What to work on
What lines below contain the word "embedding"? Please pull each one out.

___ Entries supplied

(** * Arc look-up indices of LEMON (lemon/core.h)

    A shallow embedding of the three arc look-up classes of [lemon/core.h]
    ([ArcLookUp], [AllArcLookUp], [DynArcLookUp]) and the properties of
    their search trees.

    Handles.  LEMON's [Node] and [Arc] are integer identifiers; the
    conversion of [INVALID] yields the identifier [-1].  Item maps
    ([NodeMap], [ArcMap]) are arrays subscripted by the identifier, and the
    graph accessors [source]/[target] subscript the graph's own arrays in
    the same way.  Subscripting by [INVALID] is outside every array: the
    embedding makes it the error [InvalidHandle].  Any other identifier
    reads what the array holds, also for an arc that was erased (neither
    the maps nor the graph clear the cell). *)

From Stdlib Require Import ZArith List Bool Lia Permutation Sorted.
Import ListNotations.
Open Scope Z_scope.

(** ** Handles, errors, maps *)

Abbreviation Node := Z (only parsing).
Abbreviation Arc := Z (only parsing).
Definition INVALID : Z := -1.

Inductive error : Type :=
| InvalidHandle   (* a map or an accessor subscripted by INVALID *)
| OutOfRange      (* std::vector subscripted outside its size   *)
| OutOfFuel.      (* a loop that did not finish within its bound *)

Inductive result (A : Type) : Type :=
| Ok (a : A)
| Err (e : error).
Arguments Ok {A} a.
Arguments Err {A} e.

Definition bind {A B : Type} (r : result A) (f : A -> result B) : result B :=
  match r with
  | Ok a => f a
  | Err e => Err e
  end.

Notation "x <- c ;; k" := (bind c (fun x => k))
  (at level 61, c at next level, right associativity).
Notation "' p <- c ;; k" := (bind c (fun x => let 'p := x in k))
  (at level 61, p pattern, c at next level, right associativity).

Definition is_ok {A : Type} (r : result A) : bool :=
  match r with Ok _ => true | Err _ => false end.

(** [holds_after r P]: the run [r] returns, and [P] holds of what it
    returns. *)
Definition holds_after {A : Type} (r : result A) (P : A -> Prop) : Prop :=
  match r with Ok a => P a | Err _ => False end.

(** [int] arithmetic, as compiled: 32 bits, two's complement. *)
Definition int_wrap (z : Z) : Z := (z + 2 ^ 31) mod 2 ^ 32 - 2 ^ 31.

(** An item map: [m[k]] and [m.set(k,v)]. *)
Definition ItemMap := Z -> Z.

Definition upd (m : ItemMap) (k v : Z) : ItemMap :=
  fun x => if x =? k then v else m x.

______

Answer for this exercise
    A shallow embedding of the three arc look-up classes of [lemon/core.h]
    embedding makes it the error [InvalidHandle].  Any other identifier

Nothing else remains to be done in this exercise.